No, the title of this article is not sarcastic.
Culture shock is something nearly everyone deals with in travel. Myself, I’ve run into cases when I least expected it to happen like on arrival to Dublin a couple years back, and even upon returning back to North America after a year abroad. But over the past couple years I’ve become a bit dulled to changing cultures and the shock that’s involved with such an abrupt change of pace.
As I arrive in Hanoi, however, I am hit with that sense of culture shock once again. And the crazy part, I think I have actually been missing it.
I’ve been a big proponent of overland travel for a number of reasons. Aside from the cost, generally lowered environmental impact, and chance to mix with locals, overland travel often provides a slow transition to travelling between destinations.
For example, travelling overland from Morocco to South Africa, I would say I shifted “cultures” constantly. But moving so slowly allows you to deal with the shifts in dynamics at a more reasonable rate rather than just having them tossed at you all at once. Air travel, on the other hand, leaves you with no doubt that you’ve been sprung with a complete overhaul of the way the world works.
It hits you as soon as you walk out of the plane into the tunnel, you’re physically plunged into the change in temperature and humidity. It’s like walking through a portal and then into a wall of “new”. It happens when you leave the airport and see the cars, and buses.
In the cities, the pace of life is different, the language is different, the food, currency and everything in between is different. And well in common sociological thought, the abrupt culture shock one feels in these moments is considered a negative, I love it in here Hanoi.
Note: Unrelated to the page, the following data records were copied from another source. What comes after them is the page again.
(** Recovery goes through them back or on, and ends with the batch settled. *)
Lemma undo_phases (s : site) :
  phase s → journals s.2 = {[k := journal_of false]} →
  ensures phase (recover_journal (k, journal_of false)) s (λ r s', r = Ok tt ∧ settled s').
Proof.
  intros Hp Hj. assert (Hw : (∀ x, files s.2 !! x = F !! x ∨ x ∈ (λ r, key r) <$> records) ∧ receipts s.2 = R).
  { destruct Hp as [_ _ Hn|H1 H2 _|_ _ Hn|_ _ Hn]; [|done|..]; rewrite Hj in Hn.
    - by apply (f_equal (lookup k)) in Hn; rewrite lookup_singleton_eq, lookup_empty in Hn.
    - apply (f_equal (lookup k)) in Hn. by rewrite !lookup_singleton_eq in Hn.
    - by apply (f_equal (lookup k)) in Hn; rewrite lookup_singleton_eq, lookup_empty in Hn. }
  destruct Hw as [Hf Hr]. unfold recover_journal. apply ensures_reads. cbn [committed journal_of andb].
  set (K := (λ r, key r) <$> records) in *.
  assert (Hids : ∀ i, i ∈ ids_of records → (organization, i) ∈ K).
  { intros i (r & -> & Hin)%list_elem_of_fmap. apply list_elem_of_fmap. by exists r. }
  apply (ensures_seq _ _ _ _ _ (λ _ s2, files s2.2 = F ∧ receipts s2.2 = R ∧ journals s2.2 = {[k := journal_of false]})).
  - apply (ensures_seq _ _ _ _ _ (λ _ s2, files s2.2 = F ∧ receipts s2.2 = R ∧ journals s2.2 = {[k := journal_of false]})).
    + eapply ensures_weaken; [|done|].
      * apply (ensures_each_ok phase _ (λ done_ s2, (∀ x, files s2.2 !! x = F !! x ∨ (x ∈ K ∧ ∀ i, i ∈ done_ → x ≠ (organization, i)))
                                                    ∧ receipts s2.2 = R ∧ journals s2.2 = {[k := journal_of false]})).
        -- split; [|done]. intros x. destruct (Hf x) as [|Hx]; [by left|right]. split; [done|]. by intros i Hn%not_elem_of_nil.
        -- done.
        -- intros pre i post s2 Hl (Hf2 & Hr2 & Hj2) Hp2. unfold on_disk.
           assert (HiK : (organization, i) ∈ K).
           { apply Hids. change (i ∈ journal_record_ids (journal_of false)). rewrite Hl. apply elem_of_app. right. left. }
           assert (Hf3 : ∀ x, files (unlink_missing_ok (organization, i) s2.2) !! x = F !! x
                              ∨ (x ∈ K ∧ ∀ i', i' ∈ pre ++ [i] → x ≠ (organization, i'))).
           { intros x. destruct (decide (x = (organization, i))) as [->|Hne].
             - left. apply list_elem_of_fmap in HiK as (r & Hkey & Hin). rewrite Hkey, free by done. rewrite <- Hkey.
               unfold unlink_missing_ok. case_bool_decide as Hex; [apply lookup_delete_eq|]. by apply eq_None_not_Some.
             - assert (files (unlink_missing_ok (organization, i) s2.2) !! x = files s2.2 !! x) as ->.
               { unfold unlink_missing_ok. case_bool_decide; [|done]. cbn. by rewrite lookup_delete_ne. }
               destruct (Hf2 x) as [|[Hx Hpre]]; [by left|right]. split; [done|].
               intros i' [Hi'|Hi'%list_elem_of_singleton]%elem_of_app; [by apply Hpre|by subst]. }
           assert (Hr3 : receipts (unlink_missing_ok (organization, i) s2.2) = R) by (unfold unlink_missing_ok; by case_bool_decide).
           assert (Hj3 : journals (unlink_missing_ok (organization, i) s2.2) = {[k := journal_of false]})
             by (unfold unlink_missing_ok; by case_bool_decide).
           apply ensures_change; [done| |].
           ++ apply writing; cbn [snd]; [|done|done]. intros x. destruct (Hf3 x) as [|[]]; auto.
           ++ exists tt. done.
      * intros r s2 (ys & -> & Hf2 & Hr2 & Hj2) _. exists ys. split; [done|]. split; [|done]. apply map_eq. intros x.
        destruct (Hf2 x) as [|[Hx Hall]]; [done|]. exfalso. apply list_elem_of_fmap in Hx as (r & -> & Hin).
        apply (Hall (id (the_target r))); [|done]. by apply (list_elem_of_fmap_2 (λ r, id (the_target r))).
    + intros ys s2 (Hf2 & Hr2 & Hj2) Hp2. apply ensures_change; [done| |].
      * apply writing; cbn; [intros x; left; by rewrite Hf2|by rewrite Hr2, delete_id|done].
      * exists tt. split; [done|]. cbn. by rewrite Hr2, delete_id.
  - intros [] s2 (Hf2 & Hr2 & Hj2) Hp2. apply ensures_change; [done| |].
    + apply untouched; cbn; [done|done|]. by rewrite Hj2, delete_singleton_eq.
    + split; [done|]. split; [cbn; by rewrite Hj2, delete_singleton_eq|]. by left.
Qed.
(** An asset keeps its name and its past; its scope changes with a new
    revision only; once revoked it stays so, at the same time, and gets no
    other. *)
Record evolves (r r' : ActiveAssetRecord) : Prop := {
  evolves_name : named_as (the_target r') = named_as (the_target r);
  evolves_history : history (the_life r) `prefix_of` history (the_life r');
  evolves_revisions : authorization_revisions (the_life r) `prefix_of` authorization_revisions (the_life r');
  evolves_scope : authorization_revisions (the_life r') = authorization_revisions (the_life r) → the_scope r' = the_scope r;
  evolves_revoked : ∀ t, revoked_at (the_life r) = Some t →
    revoked_at (the_life r') = Some t ∧ authorization_revisions (the_life r') = authorization_revisions (the_life r)
}.

#[global] Instance evolves_preorder : PreOrder evolves.
Proof.
  split.
  - intros r. by split.
  - intros r1 r2 r3 [N1 H1 R1 S1 V1] [N2 H2 R2 S2 V2]. split.
    + by rewrite N2.
    + by etrans.
    + by etrans.
    + intros E. assert (E2 : authorization_revisions (the_life r2) = authorization_revisions (the_life r1)).
      { apply (anti_symm prefix); [|done]. by rewrite <- E. }
      rewrite S2 by by rewrite E, E2. by apply S1.
    + intros t Ht. destruct (V1 t Ht) as [Ht' E1]. destruct (V2 t Ht') as [? E2]. split; [done|]. by rewrite E2.
Qed.

Lemma evolves_file r r' : evolves r r' → file_of r' = file_of r.
Proof. intros [[= E1 E2 _ _ _ _] _ _ _ _]. unfold file_of. by rewrite E1, E2. Qed.

Lemma read_evolves r : evolves r (read_normalized r).
Proof. by split. Qed.

Lemma materialize_evolves r now r' : _materialize_status r now = Ok r' → evolves r r'.
Proof.
  unfold _materialize_status. case_bool_decide as Hr; [by intros [= <-]|].
  intros (n & _ & H)%bind_ok. destruct (negb (aware _)); [done|]. injection H as <-. by split.
Qed.

(** What reading an asset takes from the disk. *)
Lemma read_asset_ok c organization asset r :
  read_content c organization asset = Ok r →
  ∃ r0, c = Some r0 ∧ record_valid r0 = true ∧ file_of r0 = (organization, asset) ∧ r = read_normalized r0.
Proof.
  unfold read_content. destruct c as [r0|]; [|done]. destruct (record_valid r0) eqn:Hv; [cbn [negb]|done].
  destruct (_ && _) eqn:Hn; [cbn [negb]|done]. intros [= <-]. exists r0. repeat split; [done|].
  apply andb_true_iff in Hn as [H1%String.eqb_eq H2%String.eqb_eq]. unfold file_of. by rewrite H1, H2.
Qed.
For the first time, I really enjoy that sense of being completely and utterly lost in all sense of my being.
Crossing the road from my hotel to try to find a bank machine, I find myself the Moses to a Red Sea of scooters. The road is chaotic, yet perfectly flowing like a river, currents and all. On the edges of the road, women in conical hats hold bamboo poles with balancing baskets of produce on each end. A young boy sits by a fire stove where water is being set a boil.
Within an hour of landing in Hanoi, Vietnam I found myself sat at a table. I ask for a menu and received a beer instead. Soon, I find myself staring at a pot of boiling water and a number of ingredients to the side of it. The Vietnamese hot pot is no joke; it’s also an art. Of course, it is nearly a crime to dip the tofu in before everything else has already been dipped, cooked, and consumed. A table of men sit across from me shouting, smoking, and laughing as if they don’t have a care left in the world.
There’s a certain energy to culture shock that even after years of travel it’s hard to understand. And the more you fight it, the harder it becomes to deal with. Instead, ones who embrace the change, the confusion, and the complete reversal of everything your body knows revel in the misdirection.
It’s amazing to me how my perspectives in travel have changed over five years on the road. I used to be wary of culture shock. It used to scare me, it made me feel weak and lacking control.
Today, I chase it.
Culture shock makes me feel like I’m travelling again rather than just living my life abroad. It makes me feel as if I am still learning, exploring, and growing as a human being.
Culture shock reminds me that no matter how many miles I put on or countries I travel to, there will always be room to grow. And for me, that’s the greatest feeling in the world.